What you need to do → Find the line containing "TxCobs => Some RxCobs" in the records below. Copy exactly that line and each one after it, ending at the line containing "Definition ev_bytes (evs", and nothing more.

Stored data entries
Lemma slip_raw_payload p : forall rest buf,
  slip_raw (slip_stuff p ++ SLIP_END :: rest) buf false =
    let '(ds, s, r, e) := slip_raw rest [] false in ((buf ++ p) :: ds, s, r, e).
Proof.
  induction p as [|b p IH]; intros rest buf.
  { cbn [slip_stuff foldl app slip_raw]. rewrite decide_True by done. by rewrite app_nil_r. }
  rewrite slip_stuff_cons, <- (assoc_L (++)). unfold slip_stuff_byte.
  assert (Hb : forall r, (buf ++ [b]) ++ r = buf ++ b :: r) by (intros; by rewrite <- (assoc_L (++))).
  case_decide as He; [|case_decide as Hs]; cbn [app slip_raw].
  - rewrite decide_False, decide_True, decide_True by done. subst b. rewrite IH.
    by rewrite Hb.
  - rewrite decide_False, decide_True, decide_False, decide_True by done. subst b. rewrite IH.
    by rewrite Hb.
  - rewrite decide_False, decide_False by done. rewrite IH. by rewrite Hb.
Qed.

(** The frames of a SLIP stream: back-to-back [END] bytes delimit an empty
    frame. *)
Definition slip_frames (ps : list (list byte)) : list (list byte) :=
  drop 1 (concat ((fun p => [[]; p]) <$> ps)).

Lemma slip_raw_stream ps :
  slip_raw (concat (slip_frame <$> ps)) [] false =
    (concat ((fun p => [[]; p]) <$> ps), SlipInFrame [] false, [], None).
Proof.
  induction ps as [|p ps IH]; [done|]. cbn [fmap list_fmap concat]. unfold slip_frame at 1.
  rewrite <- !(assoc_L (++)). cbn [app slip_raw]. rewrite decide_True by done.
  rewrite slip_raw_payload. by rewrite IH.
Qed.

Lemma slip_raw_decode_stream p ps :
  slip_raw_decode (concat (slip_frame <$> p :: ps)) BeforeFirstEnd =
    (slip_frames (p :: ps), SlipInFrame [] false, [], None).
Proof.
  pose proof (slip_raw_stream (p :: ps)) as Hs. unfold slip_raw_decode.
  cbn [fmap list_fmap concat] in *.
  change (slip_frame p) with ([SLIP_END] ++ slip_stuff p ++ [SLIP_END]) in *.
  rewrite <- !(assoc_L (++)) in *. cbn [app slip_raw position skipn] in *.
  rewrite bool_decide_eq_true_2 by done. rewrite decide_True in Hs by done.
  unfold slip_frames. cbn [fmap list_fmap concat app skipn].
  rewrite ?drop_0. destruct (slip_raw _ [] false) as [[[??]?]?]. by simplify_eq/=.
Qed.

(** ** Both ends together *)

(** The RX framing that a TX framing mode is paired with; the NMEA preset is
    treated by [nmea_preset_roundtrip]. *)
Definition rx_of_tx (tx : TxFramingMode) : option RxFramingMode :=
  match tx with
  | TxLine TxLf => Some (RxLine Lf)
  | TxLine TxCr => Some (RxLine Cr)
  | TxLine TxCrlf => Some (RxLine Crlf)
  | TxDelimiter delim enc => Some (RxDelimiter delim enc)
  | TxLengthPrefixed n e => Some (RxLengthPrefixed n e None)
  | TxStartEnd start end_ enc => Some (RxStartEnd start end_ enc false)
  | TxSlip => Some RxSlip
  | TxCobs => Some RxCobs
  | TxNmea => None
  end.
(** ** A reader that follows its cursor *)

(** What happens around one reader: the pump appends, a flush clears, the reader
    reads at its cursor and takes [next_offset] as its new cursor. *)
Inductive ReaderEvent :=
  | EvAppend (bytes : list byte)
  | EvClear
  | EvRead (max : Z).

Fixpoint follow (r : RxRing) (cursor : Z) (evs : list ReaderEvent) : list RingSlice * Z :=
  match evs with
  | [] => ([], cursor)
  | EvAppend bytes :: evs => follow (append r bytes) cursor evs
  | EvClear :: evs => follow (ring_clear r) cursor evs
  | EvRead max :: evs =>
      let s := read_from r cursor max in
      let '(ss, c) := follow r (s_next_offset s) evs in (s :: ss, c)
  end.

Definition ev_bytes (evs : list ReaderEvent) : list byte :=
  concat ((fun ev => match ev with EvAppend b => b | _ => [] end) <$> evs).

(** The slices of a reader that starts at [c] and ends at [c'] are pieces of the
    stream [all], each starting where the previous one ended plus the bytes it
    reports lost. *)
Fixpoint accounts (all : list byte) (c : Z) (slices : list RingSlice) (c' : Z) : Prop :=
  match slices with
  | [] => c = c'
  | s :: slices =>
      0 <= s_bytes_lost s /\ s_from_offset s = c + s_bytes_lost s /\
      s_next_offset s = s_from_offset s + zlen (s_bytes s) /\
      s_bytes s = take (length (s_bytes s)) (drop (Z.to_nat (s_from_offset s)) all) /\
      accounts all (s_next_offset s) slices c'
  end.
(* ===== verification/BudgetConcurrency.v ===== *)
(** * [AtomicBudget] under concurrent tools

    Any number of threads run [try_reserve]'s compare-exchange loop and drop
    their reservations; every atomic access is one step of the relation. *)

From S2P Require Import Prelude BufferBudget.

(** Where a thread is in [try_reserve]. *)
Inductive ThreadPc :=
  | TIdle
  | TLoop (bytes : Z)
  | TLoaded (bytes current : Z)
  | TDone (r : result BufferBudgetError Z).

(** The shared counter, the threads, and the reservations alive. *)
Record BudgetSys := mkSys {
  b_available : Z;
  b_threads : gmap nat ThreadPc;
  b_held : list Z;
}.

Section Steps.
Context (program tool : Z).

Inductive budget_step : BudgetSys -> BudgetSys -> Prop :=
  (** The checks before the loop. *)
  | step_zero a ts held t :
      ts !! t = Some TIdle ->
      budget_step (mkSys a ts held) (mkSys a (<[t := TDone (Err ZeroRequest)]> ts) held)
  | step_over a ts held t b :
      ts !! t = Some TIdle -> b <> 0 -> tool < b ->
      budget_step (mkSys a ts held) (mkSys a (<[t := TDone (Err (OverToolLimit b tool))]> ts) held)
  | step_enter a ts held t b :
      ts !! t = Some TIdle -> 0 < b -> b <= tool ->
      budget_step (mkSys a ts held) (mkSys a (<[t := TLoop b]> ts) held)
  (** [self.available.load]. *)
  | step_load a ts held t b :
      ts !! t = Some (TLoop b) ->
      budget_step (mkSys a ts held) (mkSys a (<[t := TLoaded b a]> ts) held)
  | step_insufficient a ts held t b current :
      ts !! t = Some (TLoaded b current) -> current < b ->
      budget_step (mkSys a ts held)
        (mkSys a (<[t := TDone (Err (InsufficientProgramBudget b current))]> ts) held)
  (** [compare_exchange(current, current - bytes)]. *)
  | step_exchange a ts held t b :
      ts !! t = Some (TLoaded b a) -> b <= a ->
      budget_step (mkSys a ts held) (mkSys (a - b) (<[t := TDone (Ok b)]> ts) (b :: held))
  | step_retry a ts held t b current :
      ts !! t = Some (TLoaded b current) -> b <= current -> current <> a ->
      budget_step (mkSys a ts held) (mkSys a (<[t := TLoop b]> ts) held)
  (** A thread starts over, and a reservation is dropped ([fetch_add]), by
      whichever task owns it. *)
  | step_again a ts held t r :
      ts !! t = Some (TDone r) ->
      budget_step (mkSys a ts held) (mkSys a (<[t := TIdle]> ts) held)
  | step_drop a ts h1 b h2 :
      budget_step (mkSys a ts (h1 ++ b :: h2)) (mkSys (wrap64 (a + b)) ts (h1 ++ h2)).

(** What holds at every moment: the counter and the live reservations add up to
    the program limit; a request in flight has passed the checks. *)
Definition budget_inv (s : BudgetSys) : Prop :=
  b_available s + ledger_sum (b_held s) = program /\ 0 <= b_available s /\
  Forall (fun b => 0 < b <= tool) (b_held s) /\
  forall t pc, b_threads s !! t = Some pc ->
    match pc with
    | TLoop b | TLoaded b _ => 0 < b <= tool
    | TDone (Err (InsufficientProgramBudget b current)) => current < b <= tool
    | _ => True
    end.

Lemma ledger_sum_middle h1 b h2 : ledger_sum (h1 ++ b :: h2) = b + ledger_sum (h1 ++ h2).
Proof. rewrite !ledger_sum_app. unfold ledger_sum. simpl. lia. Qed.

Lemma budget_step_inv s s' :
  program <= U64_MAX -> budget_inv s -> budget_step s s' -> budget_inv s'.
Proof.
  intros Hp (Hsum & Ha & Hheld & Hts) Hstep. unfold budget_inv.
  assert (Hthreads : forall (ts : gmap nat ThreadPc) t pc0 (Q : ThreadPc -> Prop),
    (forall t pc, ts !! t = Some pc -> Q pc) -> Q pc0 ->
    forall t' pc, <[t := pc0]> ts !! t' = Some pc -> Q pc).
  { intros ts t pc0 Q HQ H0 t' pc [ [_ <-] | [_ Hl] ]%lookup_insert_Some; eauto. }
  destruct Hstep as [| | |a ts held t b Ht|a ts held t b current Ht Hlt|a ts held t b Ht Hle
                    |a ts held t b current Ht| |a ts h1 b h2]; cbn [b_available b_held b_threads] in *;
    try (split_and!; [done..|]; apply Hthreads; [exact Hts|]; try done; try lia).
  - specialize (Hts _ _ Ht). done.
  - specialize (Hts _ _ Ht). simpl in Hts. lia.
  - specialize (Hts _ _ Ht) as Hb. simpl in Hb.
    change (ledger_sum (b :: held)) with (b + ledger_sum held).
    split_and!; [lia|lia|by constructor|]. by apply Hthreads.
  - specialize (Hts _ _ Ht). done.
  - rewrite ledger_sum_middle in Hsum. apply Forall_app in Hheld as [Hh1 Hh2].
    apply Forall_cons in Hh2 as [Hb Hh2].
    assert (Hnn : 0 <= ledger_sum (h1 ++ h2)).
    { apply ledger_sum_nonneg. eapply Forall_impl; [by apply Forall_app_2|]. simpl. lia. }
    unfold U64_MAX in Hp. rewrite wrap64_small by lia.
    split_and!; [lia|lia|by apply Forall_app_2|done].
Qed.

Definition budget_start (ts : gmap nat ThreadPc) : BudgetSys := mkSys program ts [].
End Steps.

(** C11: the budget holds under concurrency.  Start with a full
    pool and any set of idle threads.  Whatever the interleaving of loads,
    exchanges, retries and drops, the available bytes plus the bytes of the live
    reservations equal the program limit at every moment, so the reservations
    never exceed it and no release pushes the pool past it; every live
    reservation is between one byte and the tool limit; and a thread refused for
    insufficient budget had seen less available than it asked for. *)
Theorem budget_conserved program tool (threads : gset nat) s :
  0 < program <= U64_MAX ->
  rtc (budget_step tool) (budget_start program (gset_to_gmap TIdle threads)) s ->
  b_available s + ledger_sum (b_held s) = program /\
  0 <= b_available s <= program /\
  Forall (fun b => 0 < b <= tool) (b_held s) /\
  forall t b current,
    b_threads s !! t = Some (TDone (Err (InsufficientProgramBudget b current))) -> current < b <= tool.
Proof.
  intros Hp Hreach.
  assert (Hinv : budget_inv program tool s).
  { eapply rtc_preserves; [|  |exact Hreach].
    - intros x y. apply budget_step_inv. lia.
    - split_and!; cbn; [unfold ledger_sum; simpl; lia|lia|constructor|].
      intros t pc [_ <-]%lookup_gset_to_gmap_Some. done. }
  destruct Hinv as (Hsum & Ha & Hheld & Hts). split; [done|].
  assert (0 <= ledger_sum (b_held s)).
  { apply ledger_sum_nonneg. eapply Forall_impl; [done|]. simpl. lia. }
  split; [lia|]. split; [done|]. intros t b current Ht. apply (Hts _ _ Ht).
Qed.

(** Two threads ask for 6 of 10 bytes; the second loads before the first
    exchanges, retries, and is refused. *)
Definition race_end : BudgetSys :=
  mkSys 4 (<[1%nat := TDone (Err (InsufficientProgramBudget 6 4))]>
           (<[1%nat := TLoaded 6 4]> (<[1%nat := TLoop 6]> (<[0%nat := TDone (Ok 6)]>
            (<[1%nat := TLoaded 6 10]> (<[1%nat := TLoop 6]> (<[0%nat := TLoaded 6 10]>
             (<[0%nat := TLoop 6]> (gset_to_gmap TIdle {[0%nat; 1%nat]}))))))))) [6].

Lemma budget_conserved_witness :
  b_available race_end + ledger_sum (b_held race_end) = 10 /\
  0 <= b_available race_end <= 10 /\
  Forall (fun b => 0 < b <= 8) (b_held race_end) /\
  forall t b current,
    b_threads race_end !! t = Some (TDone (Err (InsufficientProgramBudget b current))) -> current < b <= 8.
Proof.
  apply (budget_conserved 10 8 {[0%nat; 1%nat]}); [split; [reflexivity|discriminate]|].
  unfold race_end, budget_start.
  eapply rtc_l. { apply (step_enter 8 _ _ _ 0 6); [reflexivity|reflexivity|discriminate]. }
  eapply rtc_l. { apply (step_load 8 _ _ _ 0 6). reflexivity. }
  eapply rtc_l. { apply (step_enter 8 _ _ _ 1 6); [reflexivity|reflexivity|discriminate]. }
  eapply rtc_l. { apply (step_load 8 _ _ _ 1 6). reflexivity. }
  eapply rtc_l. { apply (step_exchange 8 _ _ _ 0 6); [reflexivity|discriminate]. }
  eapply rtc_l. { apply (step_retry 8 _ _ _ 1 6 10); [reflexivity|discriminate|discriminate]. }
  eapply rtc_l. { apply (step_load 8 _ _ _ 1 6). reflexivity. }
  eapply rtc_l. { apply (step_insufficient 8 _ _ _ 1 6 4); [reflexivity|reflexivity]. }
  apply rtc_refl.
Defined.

Task result →
  | TxCobs => Some RxCobs
  | TxNmea => None
  end.
(** ** A reader that follows its cursor *)

(** What happens around one reader: the pump appends, a flush clears, the reader
    reads at its cursor and takes [next_offset] as its new cursor. *)
Inductive ReaderEvent :=
  | EvAppend (bytes : list byte)
  | EvClear
  | EvRead (max : Z).

Fixpoint follow (r : RxRing) (cursor : Z) (evs : list ReaderEvent) : list RingSlice * Z :=
  match evs with
  | [] => ([], cursor)
  | EvAppend bytes :: evs => follow (append r bytes) cursor evs
  | EvClear :: evs => follow (ring_clear r) cursor evs
  | EvRead max :: evs =>
      let s := read_from r cursor max in
      let '(ss, c) := follow r (s_next_offset s) evs in (s :: ss, c)
  end.

Definition ev_bytes (evs : list ReaderEvent) : list byte :=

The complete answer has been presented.